The second, more common method involves erythropoietin, or EPO. Your kidneys naturally produce EPO when they detect low oxygen levels in your tissues. EPO travels to your bone marrow and essentially keeps developing red blood cells alive long enough to mature, preventing them from dying off early through a process called programmed cell death. More surviving red blood cells means more oxygen delivery throughout the body. Synthetic EPO does the same thing, just at artificially elevated levels. The result is a higher red blood cell count and significantly greater aerobic capacity, which is why it became the drug of choice in endurance sports.
Other Prohibited Methods
Doping goes well beyond pills and injections.
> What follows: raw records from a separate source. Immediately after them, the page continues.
(** The manual settlement: the row first, then the journal, whose failure is
    only logged. *)
Definition settleManually (env : PayoutEnv) (freshJournal id adminUserId : string) (payout : Payout) (transfer : string)
    (fee : option Q) : M PayoutStore Payout :=
  updated ← updatePayout id (po_set PO_PAID (Some (trim transfer)) (feeColumn fee) None None (Some (pe_now env)) (Some (pe_now env)));
  auditLog adminUserId "PAYOUT_EXECUTED_MANUAL" id ;;
  try_catch (recordPayoutJournal env freshJournal false (execJournal id payout)) (fun _ => mret tt) ;;
  mret updated.
(** Paid: row and journal in one transaction. *)
Definition markPaid (env : PayoutEnv) (freshJournal id : string) (payout : Payout) (transfer : option string) (fee : option Q)
    : M PayoutStore Payout :=
  transaction (
    p ← updatePayout id (po_set PO_PAID transfer fee None None (Some (pe_now env)) (Some (pe_now env)));
    recordPayoutJournal env freshJournal true (execJournal id payout) ;;
    mret p).
(** What the bank answered, applied to the payout read before it was asked. *)
Definition applyTransfer (env : PayoutEnv) (freshJournal id adminUserId : string) (payout : Payout) (r : PayoutTransferResponse)
    : M PayoutStore Payout :=
  match tr_status r with
  | TS_BLOCKED_CREDENTIALS =>
    updated ← updatePayout id (po_set PO_PROCESSING None None (tr_failureReason r) None (Some (pe_now env)) None);
    auditLog adminUserId "PAYOUT_DISPATCH_BLOCKED_MISSING_CREDENTIALS" id ;; mret updated
  | TS_PAID =>
    updated ← markPaid env freshJournal id payout (tr_providerTransferId r) (feeColumn (tr_providerFee r));
    auditLog adminUserId "PAYOUT_EXECUTED" id ;; mret updated
  | TS_PROCESSING | TS_QUEUED =>
    updated ← updatePayout id (po_set PO_PROCESSING (tr_providerTransferId r) (feeColumn (tr_providerFee r)) None None
                                 (Some (pe_now env)) None);
    auditLog adminUserId "PAYOUT_PROCESSING" id ;; mret updated
  | TS_FAILED =>
    updated ← updatePayout id (po_set PO_FAILED None None (tr_failureReason r) None None None);
    auditLog adminUserId "PAYOUT_FAILED" id ;; mret updated
  end.
(** The checks before anything is written. *)
Definition readExecutable (id adminUserId : string) : M PayoutStore Payout :=
  payout ← findPayout id;
  require (bool_decide (po_status payout ∈ reservedStatuses)) BadRequestException ;;
  require (negb (js_lt 50000 (rnd (po_amount payout)) && bool_decide (truthy (po_approvedBy payout) = Some adminUserId)))
    BadRequestException ;;
  mret payout.
(** [transferId], [fee]: the operator's own transfer; [gateway]: the bank's
    answer, when a provider is configured. *)
Definition executePayout (env : PayoutEnv) (freshJournal id adminUserId : string) (transferId : option string) (fee : option Q)
    (gateway : option PayoutTransferResponse) : M PayoutStore Payout :=
  payout ← readExecutable id adminUserId;
  match truthy (trim <$> transferId), gateway with
  | Some transfer, _ => settleManually env freshJournal id adminUserId payout transfer fee
  | None, Some r => applyTransfer env freshJournal id adminUserId payout r
  | None, None =>
    updated ← updatePayout id (po_set PO_PROCESSING None None (Some "EXTERNAL CREDENTIAL BLOCKER: Payout gateway credentials unconfigured.") None
                                 (Some (pe_now env)) None);
    auditLog adminUserId "PAYOUT_PROCESSING" id ;; mret updated
  end.
Definition markPayoutPaid (env : PayoutEnv) (freshJournal id : string) (adminNote : option string) : M PayoutStore Payout :=
  executePayout env freshJournal id "system" (Some (str_or adminNote ("settled_" +:+ pretty (pe_now env)))) None None.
WADA’s Prohibited List also bans methods like gene doping (manipulating gene expression to enhance performance), tampering with samples, and using intravenous infusions above a certain volume outside of legitimate hospital treatment. Diuretics and masking agents are banned not because they boost performance directly, but because they can hide the presence of other drugs in urine tests or rapidly alter body weight in sports with weight classes.
Stimulants form another major category. These range from amphetamines to certain asthma medications at high doses. They can increase alertness, reduce fatigue, and raise heart rate, giving athletes a temporary edge in competition. Some stimulants are only banned during competition, while others are prohibited at all times.
How Athletes Get Caught
Anti-doping testing has become increasingly sophisticated. Traditional urine and blood tests look for specific banned substances or their breakdown products. But one of the biggest advances is the Athlete Biological Passport, which tracks an individual athlete’s biological markers over time. Rather than looking for a specific drug, it flags unusual changes in blood values that suggest something artificial is going on. If an endurance athlete’s red blood cell indicators suddenly spike in a way that doesn’t match their training or altitude exposure, that pattern alone can serve as evidence of doping, even without identifying the exact substance used.
Athletes at the elite level can be tested at any time, including out of competition. They’re required to provide their whereabouts so testers can find them for unannounced sample collection. Missing three tests within a 12-month period can itself result in an anti-doping violation.
Health Consequences
The health risks of doping are broad and serious. Performance-enhancing drug use has been linked to cardiovascular problems, liver damage, kidney disorders, psychiatric effects, hormonal disruption, and an increased risk of death. Anabolic steroids in particular can cause lasting damage to the endocrine system, meaning the body’s ability to produce its own hormones naturally may never fully recover. EPO abuse thickens the blood, raising the risk of blood clots, stroke, and heart attack.
These risks are often dose-dependent, and athletes engaged in doping frequently use substances at levels far above anything studied in clinical settings, sometimes stacking multiple drugs simultaneously. The long-term consequences can take years or decades to surface.
Therapeutic Use Exemptions
Not every use of a banned substance counts as doping. Athletes with legitimate medical conditions can apply for a Therapeutic Use Exemption (TUE), which allows them to use an otherwise prohibited treatment. Common conditions covered include asthma, ADHD, diabetes, adrenal insufficiency, and various cardiovascular conditions. The application requires detailed medical documentation and must be approved before the athlete uses the substance.
TUEs are one of the more contentious areas of anti-doping policy. Critics argue they create a loophole, while supporters point out that barring athletes from necessary medication would be discriminatory. WADA publishes specific checklists for over 20 medical conditions, outlining exactly what evidence a physician must submit to support an application.